At the top is a very busy bar congratulating you on reaching the halfway mark. Magnificent views of Corniglia. Then it's a steep climb down to Corniglia. So in either direction you have a steep climb but in reverse there is less uphill climbing as Corniglia village is already perched on a high cliff whereas Vernazza is on sea level.
Half the walk has no shelter from trees so remember your hats and sunscreen.
Corniglia to Manarola
[2.18km/1.35miles, 1hr 15min - coastal route]
Unfortunately, the remainder of the coastal trail (Corniglia - Manarola - Riomaggiore) through the national park is currently closed to the public. Since the 2011 floods, it has been deemed unsafe and some restoration work is required before it can be re-opened. The locals tell me that it should be open for summer 2018. [Dec 2019 update - looking more likely to reopen in 2023].
However, you can take a detour trail outside of the national park - hence free hiking! The trail is twice as long though (2 hours), as you need to go up and over a ridge before reaching Manarola instead of following along the coast.
It's about a 30-40 minute steep climb up the ridge - I almost turned back because the heat of sun was still piercing at 5pm! But I'm glad I persisted because it then levels off as you walk along the ridge until you get to the village of Volastra. You walk through farmers land - orchards, olive groves and vineyards. Even around family homes and backyards. This section of the trail has a different feel about it compared to the first two sections.
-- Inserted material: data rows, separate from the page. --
(** ** The projects *)

(** The order of paths is a strict order. *)
Lemma str_compare_eq a : forall b, str_compare a b = Eq <-> a = b.
Proof.
  induction a as [|x a IH]; intros [|y b]; simpl; try done.
  destruct (Z.compare_spec x y); [rewrite IH|..]; split; intros E; try discriminate E; try congruence;
    injection E as -> _; lia.
Qed.
Lemma str_compare_swap a : forall b, str_compare a b = Gt -> str_compare b a = Lt.
Proof.
  induction a as [|x a IH]; intros [|y b]; simpl; try done.
  destruct (Z.compare_spec x y), (Z.compare_spec y x); try lia; try done. apply IH.
Qed.
Lemma str_compare_trans a : forall b c, str_compare a b = Lt -> str_compare b c = Lt -> str_compare a c = Lt.
Proof.
  induction a as [|x a IH]; intros [|y b] [|z c]; simpl; try done.
  destruct (Z.compare_spec x y), (Z.compare_spec y z), (Z.compare_spec x z); try lia; try done. apply IH.
Qed.

Lemma comp_compare_eq a b : comp_compare a b = Eq <-> a = b.
Proof. destruct a, b; simpl; try done. rewrite str_compare_eq. naive_solver. Qed.
Lemma comp_compare_swap a b : comp_compare a b = Gt -> comp_compare b a = Lt.
Proof. destruct a, b; simpl; try done. apply str_compare_swap. Qed.
Lemma comp_compare_trans a b c : comp_compare a b = Lt -> comp_compare b c = Lt -> comp_compare a c = Lt.
Proof. destruct a, b, c; simpl; try done. apply str_compare_trans. Qed.

Lemma path_compare_eq a : forall b, path_compare a b = Eq <-> a = b.
Proof.
  induction a as [|x a IH]; intros [|y b]; simpl; try done.
  destruct (comp_compare x y) eqn:E; [apply comp_compare_eq in E as ->; rewrite IH; naive_solver|..];
    split; intros E2; try discriminate E2; injection E2 as -> _; by rewrite (proj2 (comp_compare_eq y y) eq_refl) in E.
Qed.
Lemma path_compare_swap a : forall b, path_compare a b = Gt -> path_compare b a = Lt.
Proof.
  induction a as [|x a IH]; intros [|y b]; simpl; try done.
  destruct (comp_compare x y) eqn:E; [|done|by rewrite (comp_compare_swap _ _ E)].
  apply comp_compare_eq in E as ->. rewrite (proj2 (comp_compare_eq y y) eq_refl). apply IH.
Qed.
Lemma path_compare_trans a : forall b c, path_compare a b = Lt -> path_compare b c = Lt -> path_compare a c = Lt.
Proof.
  induction a as [|x a IH]; intros [|y b] [|z c]; simpl; try done.
  destruct (comp_compare x y) eqn:E1; [apply comp_compare_eq in E1 as ->| |done].
  - destruct (comp_compare y z); try done. apply IH.
  - intros _. destruct (comp_compare y z) eqn:E2; [apply comp_compare_eq in E2 as <-; by rewrite E1|by rewrite (comp_compare_trans _ _ _ E1 E2)|done].
Qed.

Abbreviation group := (str * list SessionInfo)%type (only parsing).
Definition dir_lt (a b : group) : Prop := path_compare (components a.1) (components b.1) = Lt.
Definition group_ok (g : group) : Prop := Forall (fun s => components (si_cwd s) = components g.1) g.2.

Lemma group_insert_dirs s l g : g ∈ group_insert s l -> components g.1 = components (si_cwd s) \/ exists g', g' ∈ l /\ g.1 = g'.1.
Proof.
  induction l as [|[d ss] l IH]; simpl; [intros H; apply list_elem_of_singleton in H as ->; by left|].
  destruct (path_compare _ _) eqn:E; rewrite elem_of_cons.
  - intros [->|H]; right; [exists (d, ss)|exists g]; (split; [|done]); [apply list_elem_of_here|by apply list_elem_of_further].
  - intros [->|H]; [by left|right]. by exists g.
  - intros [->|H]; [right; exists (d, ss); split; [apply list_elem_of_here|done]|].
    destruct (IH H) as [?|(g' & Hg & Eg)]; [by left|right]. exists g'. split; [by apply list_elem_of_further|done].
Qed.

Lemma group_insert_ok s l :
  StronglySorted dir_lt l -> Forall group_ok l ->
  StronglySorted dir_lt (group_insert s l) /\ Forall group_ok (group_insert s l)
  /\ concat (group_insert s l).*2 ≡ₚ s :: concat l.*2.
Proof.
  induction 1 as [|[d ss] l Hl IH Hd]; intros Hok; simpl.
  { split_and!; [by repeat constructor|by repeat constructor|done]. }
  apply list.Forall_cons in Hok as [Hss Hok]. destruct (path_compare _ _) eqn:E.
  - apply path_compare_eq in E. split_and!.
    + constructor; [done|]. exact Hd.
    + apply list.Forall_cons. split; [|done]. apply list.Forall_app. split; [exact Hss|]. by repeat constructor.
    + simpl. rewrite <- app_assoc. simpl. by rewrite Permutation_middle.
  - split_and!.
    + constructor; [by constructor|]. apply list.Forall_cons. split; [done|].
      eapply list.Forall_impl; [exact Hd|]. intros g Hg. eapply path_compare_trans; [exact E|exact Hg].
    + apply list.Forall_cons. split; [by repeat constructor|]. by apply list.Forall_cons.
    + done.
  - destruct (IH Hok) as (I1 & I2 & I3). split_and!.
    + constructor; [done|]. apply list.Forall_forall. intros g Hg.
      destruct (group_insert_dirs _ _ _ Hg) as [Eg|(g' & Hg' & Eg)]; unfold dir_lt; cbn [fst].
      * rewrite Eg. by apply path_compare_swap.
      * rewrite Eg. rewrite list.Forall_forall in Hd. apply (Hd _ Hg').
    + by apply list.Forall_cons.
    + simpl. rewrite I3. by rewrite Permutation_middle.
Qed.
You are far from the coast but can see Corniglia and Manarola in the distance.
After passing through quiet Volastra, it is a steady decline to Manarola - the most uninteresting part of this section as you slowly arrive back into civilisation, walking on roads and through carparks. No impressive views of the Manarola village as you approach unfortunately.
You could do this section in reverse and have the steady incline first from Corniglia to Volastra. However, it seems easier to get the steep climb from Corniglia out the way first!
Nice to sit at Manarola’s water's edge and watch the colours of the buildings light up as the sun sets.
Manarola to Riomaggiore
[1.11km/0.69miles, 25min - coastal route]
So as the normal 25 minute coastal trail is also currently closed to the public, you can take another detour again. The only way to walk it is a steep climb up the ridge and a steep climb down the other side. Either direction, it will be steep! It will take about one hour. Or you can opt to take the train instead!
Condensing the Cinque Terre trail options for you
Hike the whole way from south to north - ie. Riomaggiore to Monterosso. However, bear in mind that currently you will have the two detour hikes first (Riomaggiore-Manarola-Corniglia). If you tire easily then you will be tempted to take the train for the remaining towns, which I think will be a shame as you will miss out on the best two sections (Corniglia-Vernazza-Monterosso).
Hike the whole way from north to south - ie. Monterosso to Riomaggiore. This is my preference as the first two sections are the most scenic. So should you tire by the time you get to Corniglia, you are not really missing much by completing the last two towns by train.
Split the hikes - if you are not time limited, on day one complete the first two sections Monterosso-Vernazza-Corniglia (or reverse but as mentioned earlier, starting in Monterosso provides better initial scenic views as you approach the villages) . Spend the afternoon relaxing. Then the following day do the last two sections, Corniglia-Manarola-Riomaggiore. In this way you can complete both walks in the morning and avoid the heat of the day.
Happy walking the Cinque Terre trail.